Segment Open

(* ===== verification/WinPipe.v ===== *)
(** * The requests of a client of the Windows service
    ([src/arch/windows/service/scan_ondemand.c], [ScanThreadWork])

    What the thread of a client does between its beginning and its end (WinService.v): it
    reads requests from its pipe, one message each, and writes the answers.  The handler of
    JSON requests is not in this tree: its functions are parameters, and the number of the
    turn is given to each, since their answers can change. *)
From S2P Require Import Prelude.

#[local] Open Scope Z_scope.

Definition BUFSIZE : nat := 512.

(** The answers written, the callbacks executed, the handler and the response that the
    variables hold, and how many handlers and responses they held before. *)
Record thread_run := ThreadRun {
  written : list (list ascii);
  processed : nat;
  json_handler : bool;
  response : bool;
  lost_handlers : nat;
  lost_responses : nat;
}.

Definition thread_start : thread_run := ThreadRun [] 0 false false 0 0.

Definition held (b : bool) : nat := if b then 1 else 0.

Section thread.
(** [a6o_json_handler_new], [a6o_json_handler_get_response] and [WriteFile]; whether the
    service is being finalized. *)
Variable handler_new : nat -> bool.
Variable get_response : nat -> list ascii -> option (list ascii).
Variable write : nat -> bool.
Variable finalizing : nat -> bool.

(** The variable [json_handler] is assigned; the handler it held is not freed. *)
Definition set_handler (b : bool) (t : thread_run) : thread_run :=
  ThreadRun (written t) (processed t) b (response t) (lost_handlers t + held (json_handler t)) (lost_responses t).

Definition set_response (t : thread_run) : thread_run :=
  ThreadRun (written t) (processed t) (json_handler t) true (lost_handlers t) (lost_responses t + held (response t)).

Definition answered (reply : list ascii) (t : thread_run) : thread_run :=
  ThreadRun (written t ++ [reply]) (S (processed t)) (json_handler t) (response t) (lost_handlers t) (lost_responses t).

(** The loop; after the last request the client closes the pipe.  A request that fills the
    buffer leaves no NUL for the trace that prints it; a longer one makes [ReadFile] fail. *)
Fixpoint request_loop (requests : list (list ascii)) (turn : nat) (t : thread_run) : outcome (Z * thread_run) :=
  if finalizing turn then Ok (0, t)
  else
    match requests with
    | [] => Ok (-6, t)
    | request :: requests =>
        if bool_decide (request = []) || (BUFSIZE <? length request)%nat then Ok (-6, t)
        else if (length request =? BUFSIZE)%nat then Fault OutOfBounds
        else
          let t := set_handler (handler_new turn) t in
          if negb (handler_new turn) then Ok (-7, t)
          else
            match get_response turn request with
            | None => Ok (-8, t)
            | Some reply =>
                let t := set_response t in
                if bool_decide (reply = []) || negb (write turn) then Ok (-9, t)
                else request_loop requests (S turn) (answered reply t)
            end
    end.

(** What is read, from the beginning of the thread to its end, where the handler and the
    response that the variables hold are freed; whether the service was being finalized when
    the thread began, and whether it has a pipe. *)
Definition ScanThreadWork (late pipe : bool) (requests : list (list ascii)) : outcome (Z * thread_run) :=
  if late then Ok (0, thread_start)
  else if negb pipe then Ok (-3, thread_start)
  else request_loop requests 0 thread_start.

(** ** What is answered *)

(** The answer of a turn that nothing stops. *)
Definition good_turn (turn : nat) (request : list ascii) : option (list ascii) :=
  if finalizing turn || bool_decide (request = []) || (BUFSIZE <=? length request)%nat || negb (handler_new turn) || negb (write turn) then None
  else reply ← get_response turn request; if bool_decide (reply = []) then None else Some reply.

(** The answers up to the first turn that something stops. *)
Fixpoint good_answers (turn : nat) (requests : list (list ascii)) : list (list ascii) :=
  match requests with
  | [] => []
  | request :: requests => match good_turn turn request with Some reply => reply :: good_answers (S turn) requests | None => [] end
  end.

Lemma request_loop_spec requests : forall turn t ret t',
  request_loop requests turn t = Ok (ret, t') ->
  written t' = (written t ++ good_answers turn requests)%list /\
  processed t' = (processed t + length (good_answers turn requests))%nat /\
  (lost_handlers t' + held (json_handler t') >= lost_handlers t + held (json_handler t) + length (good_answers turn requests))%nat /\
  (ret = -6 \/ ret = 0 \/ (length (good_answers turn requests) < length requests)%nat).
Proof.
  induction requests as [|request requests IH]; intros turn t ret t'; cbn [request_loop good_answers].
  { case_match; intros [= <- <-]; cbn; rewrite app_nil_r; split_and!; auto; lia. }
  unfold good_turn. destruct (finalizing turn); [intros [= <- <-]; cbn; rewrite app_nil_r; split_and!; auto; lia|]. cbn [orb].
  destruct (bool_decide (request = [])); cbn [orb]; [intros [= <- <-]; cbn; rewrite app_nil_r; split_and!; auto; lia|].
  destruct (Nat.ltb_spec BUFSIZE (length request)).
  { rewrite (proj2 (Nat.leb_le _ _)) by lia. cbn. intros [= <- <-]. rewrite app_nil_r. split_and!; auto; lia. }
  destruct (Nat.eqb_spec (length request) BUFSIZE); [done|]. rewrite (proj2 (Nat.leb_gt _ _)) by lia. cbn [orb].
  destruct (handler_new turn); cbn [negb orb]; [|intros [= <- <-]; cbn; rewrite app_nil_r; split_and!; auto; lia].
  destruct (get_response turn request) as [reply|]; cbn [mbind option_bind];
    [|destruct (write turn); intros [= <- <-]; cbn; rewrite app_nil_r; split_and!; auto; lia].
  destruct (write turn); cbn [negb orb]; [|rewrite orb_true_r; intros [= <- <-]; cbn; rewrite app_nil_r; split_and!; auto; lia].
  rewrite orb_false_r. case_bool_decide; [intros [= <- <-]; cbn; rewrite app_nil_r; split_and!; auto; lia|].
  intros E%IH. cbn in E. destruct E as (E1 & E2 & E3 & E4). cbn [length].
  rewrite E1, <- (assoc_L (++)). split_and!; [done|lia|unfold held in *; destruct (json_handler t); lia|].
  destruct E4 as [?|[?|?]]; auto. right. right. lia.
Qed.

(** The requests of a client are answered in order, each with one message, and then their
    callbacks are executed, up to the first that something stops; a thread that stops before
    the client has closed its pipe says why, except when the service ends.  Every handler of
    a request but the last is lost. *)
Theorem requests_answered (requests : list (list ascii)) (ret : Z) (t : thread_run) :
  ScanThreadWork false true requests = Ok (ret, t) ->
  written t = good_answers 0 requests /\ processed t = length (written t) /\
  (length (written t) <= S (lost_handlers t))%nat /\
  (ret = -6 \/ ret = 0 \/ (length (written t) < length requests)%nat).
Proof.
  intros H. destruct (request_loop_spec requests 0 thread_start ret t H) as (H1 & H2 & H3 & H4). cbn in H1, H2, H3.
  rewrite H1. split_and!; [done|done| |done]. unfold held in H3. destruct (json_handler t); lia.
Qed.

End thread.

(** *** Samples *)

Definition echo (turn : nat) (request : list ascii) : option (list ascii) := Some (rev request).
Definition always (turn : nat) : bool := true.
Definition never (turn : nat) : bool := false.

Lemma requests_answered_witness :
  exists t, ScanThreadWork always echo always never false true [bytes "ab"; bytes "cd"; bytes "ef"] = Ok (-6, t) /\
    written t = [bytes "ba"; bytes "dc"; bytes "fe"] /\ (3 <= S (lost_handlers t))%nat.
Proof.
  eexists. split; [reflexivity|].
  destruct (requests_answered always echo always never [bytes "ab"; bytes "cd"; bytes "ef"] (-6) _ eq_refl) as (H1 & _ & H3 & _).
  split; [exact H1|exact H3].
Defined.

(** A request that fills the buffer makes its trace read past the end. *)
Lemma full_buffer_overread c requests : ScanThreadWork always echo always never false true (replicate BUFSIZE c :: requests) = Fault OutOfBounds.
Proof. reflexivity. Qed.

Segment Closed

HOW TO COMPLETE THIS TASK:
Each line above must be printed exactly as it appears.

TASK ANSWER:
(* ===== verification/WinPipe.v ===== *)
(** * The requests of a client of the Windows service
    ([src/arch/windows/service/scan_ondemand.c], [ScanThreadWork])

    What the thread of a client does between its beginning and its end (WinService.v): it
    reads requests from its pipe, one message each, and writes the answers.  The handler of
    JSON requests is not in this tree: its functions are parameters, and the number of the
    turn is given to each, since their answers can change. *)
From S2P Require Import Prelude.

#[local] Open Scope Z_scope.

Definition BUFSIZE : nat := 512.

(** The answers written, the callbacks executed, the handler and the response that the
    variables hold, and how many handlers and responses they held before. *)
Record thread_run := ThreadRun {
  written : list (list ascii);
  processed : nat;
  json_handler : bool;
  response : bool;
  lost_handlers : nat;
  lost_responses : nat;
}.

Definition thread_start : thread_run := ThreadRun [] 0 false false 0 0.

Definition held (b : bool) : nat := if b then 1 else 0.

Section thread.
(** [a6o_json_handler_new], [a6o_json_handler_get_response] and [WriteFile]; whether the
    service is being finalized. *)
Variable handler_new : nat -> bool.
Variable get_response : nat -> list ascii -> option (list ascii).
Variable write : nat -> bool.
Variable finalizing : nat -> bool.

(** The variable [json_handler] is assigned; the handler it held is not freed. *)
Definition set_handler (b : bool) (t : thread_run) : thread_run :=
  ThreadRun (written t) (processed t) b (response t) (lost_handlers t + held (json_handler t)) (lost_responses t).

Definition set_response (t : thread_run) : thread_run :=
  ThreadRun (written t) (processed t) (json_handler t) true (lost_handlers t) (lost_responses t + held (response t)).

Definition answered (reply : list ascii) (t : thread_run) : thread_run :=
  ThreadRun (written t ++ [reply]) (S (processed t)) (json_handler t) (response t) (lost_handlers t) (lost_responses t).

(** The loop; after the last request the client closes the pipe.  A request that fills the
    buffer leaves no NUL for the trace that prints it; a longer one makes [ReadFile] fail. *)
Fixpoint request_loop (requests : list (list ascii)) (turn : nat) (t : thread_run) : outcome (Z * thread_run) :=
  if finalizing turn then Ok (0, t)
  else
    match requests with
    | [] => Ok (-6, t)
    | request :: requests =>
        if bool_decide (request = []) || (BUFSIZE <? length request)%nat then Ok (-6, t)
        else if (length request =? BUFSIZE)%nat then Fault OutOfBounds
        else
          let t := set_handler (handler_new turn) t in
          if negb (handler_new turn) then Ok (-7, t)
          else
            match get_response turn request with
            | None => Ok (-8, t)
            | Some reply =>
                let t := set_response t in
                if bool_decide (reply = []) || negb (write turn) then Ok (-9, t)
                else request_loop requests (S turn) (answered reply t)
            end
    end.

(** What is read, from the beginning of the thread to its end, where the handler and the
    response that the variables hold are freed; whether the service was being finalized when
    the thread began, and whether it has a pipe. *)
Definition ScanThreadWork (late pipe : bool) (requests : list (list ascii)) : outcome (Z * thread_run) :=
  if late then Ok (0, thread_start)
  else if negb pipe then Ok (-3, thread_start)
  else request_loop requests 0 thread_start.

(** ** What is answered *)

(** The answer of a turn that nothing stops. *)
Definition good_turn (turn : nat) (request : list ascii) : option (list ascii) :=
  if finalizing turn || bool_decide (request = []) || (BUFSIZE <=? length request)%nat || negb (handler_new turn) || negb (write turn) then None
  else reply ← get_response turn request; if bool_decide (reply = []) then None else Some reply.

(** The answers up to the first turn that something stops. *)
Fixpoint good_answers (turn : nat) (requests : list (list ascii)) : list (list ascii) :=
  match requests with
  | [] => []
  | request :: requests => match good_turn turn request with Some reply => reply :: good_answers (S turn) requests | None => [] end
  end.

Lemma request_loop_spec requests : forall turn t ret t',
  request_loop requests turn t = Ok (ret, t') ->
  written t' = (written t ++ good_answers turn requests)%list /\
  processed t' = (processed t + length (good_answers turn requests))%nat /\
  (lost_handlers t' + held (json_handler t') >= lost_handlers t + held (json_handler t) + length (good_answers turn requests))%nat /\
  (ret = -6 \/ ret = 0 \/ (length (good_answers turn requests) < length requests)%nat).
Proof.
  induction requests as [|request requests IH]; intros turn t ret t'; cbn [request_loop good_answers].
  { case_match; intros [= <- <-]; cbn; rewrite app_nil_r; split_and!; auto; lia. }
  unfold good_turn. destruct (finalizing turn); [intros [= <- <-]; cbn; rewrite app_nil_r; split_and!; auto; lia|]. cbn [orb].
  destruct (bool_decide (request = [])); cbn [orb]; [intros [= <- <-]; cbn; rewrite app_nil_r; split_and!; auto; lia|].
  destruct (Nat.ltb_spec BUFSIZE (length request)).
  { rewrite (proj2 (Nat.leb_le _ _)) by lia. cbn. intros [= <- <-]. rewrite app_nil_r. split_and!; auto; lia. }
  destruct (Nat.eqb_spec (length request) BUFSIZE); [done|]. rewrite (proj2 (Nat.leb_gt _ _)) by lia. cbn [orb].
  destruct (handler_new turn); cbn [negb orb]; [|intros [= <- <-]; cbn; rewrite app_nil_r; split_and!; auto; lia].
  destruct (get_response turn request) as [reply|]; cbn [mbind option_bind];
    [|destruct (write turn); intros [= <- <-]; cbn; rewrite app_nil_r; split_and!; auto; lia].
  destruct (write turn); cbn [negb orb]; [|rewrite orb_true_r; intros [= <- <-]; cbn; rewrite app_nil_r; split_and!; auto; lia].
  rewrite orb_false_r. case_bool_decide; [intros [= <- <-]; cbn; rewrite app_nil_r; split_and!; auto; lia|].
  intros E%IH. cbn in E. destruct E as (E1 & E2 & E3 & E4). cbn [length].
  rewrite E1, <- (assoc_L (++)). split_and!; [done|lia|unfold held in *; destruct (json_handler t); lia|].
  destruct E4 as [?|[?|?]]; auto. right. right. lia.
Qed.

(** The requests of a client are answered in order, each with one message, and then their
    callbacks are executed, up to the first that something stops; a thread that stops before
    the client has closed its pipe says why, except when the service ends.  Every handler of
    a request but the last is lost. *)
Theorem requests_answered (requests : list (list ascii)) (ret : Z) (t : thread_run) :
  ScanThreadWork false true requests = Ok (ret, t) ->
  written t = good_answers 0 requests /\ processed t = length (written t) /\
  (length (written t) <= S (lost_handlers t))%nat /\
  (ret = -6 \/ ret = 0 \/ (length (written t) < length requests)%nat).
Proof.
  intros H. destruct (request_loop_spec requests 0 thread_start ret t H) as (H1 & H2 & H3 & H4). cbn in H1, H2, H3.
  rewrite H1. split_and!; [done|done| |done]. unfold held in H3. destruct (json_handler t); lia.
Qed.

End thread.

(** *** Samples *)

Definition echo (turn : nat) (request : list ascii) : option (list ascii) := Some (rev request).
Definition always (turn : nat) : bool := true.
Definition never (turn : nat) : bool := false.

Lemma requests_answered_witness :
  exists t, ScanThreadWork always echo always never false true [bytes "ab"; bytes "cd"; bytes "ef"] = Ok (-6, t) /\
    written t = [bytes "ba"; bytes "dc"; bytes "fe"] /\ (3 <= S (lost_handlers t))%nat.
Proof.
  eexists. split; [reflexivity|].
  destruct (requests_answered always echo always never [bytes "ab"; bytes "cd"; bytes "ef"] (-6) _ eq_refl) as (H1 & _ & H3 & _).
  split; [exact H1|exact H3].
Defined.

(** A request that fills the buffer makes its trace read past the end. *)
Lemma full_buffer_overread c requests : ScanThreadWork always echo always never false true (replicate BUFSIZE c :: requests) = Fault OutOfBounds.
Proof. reflexivity. Qed.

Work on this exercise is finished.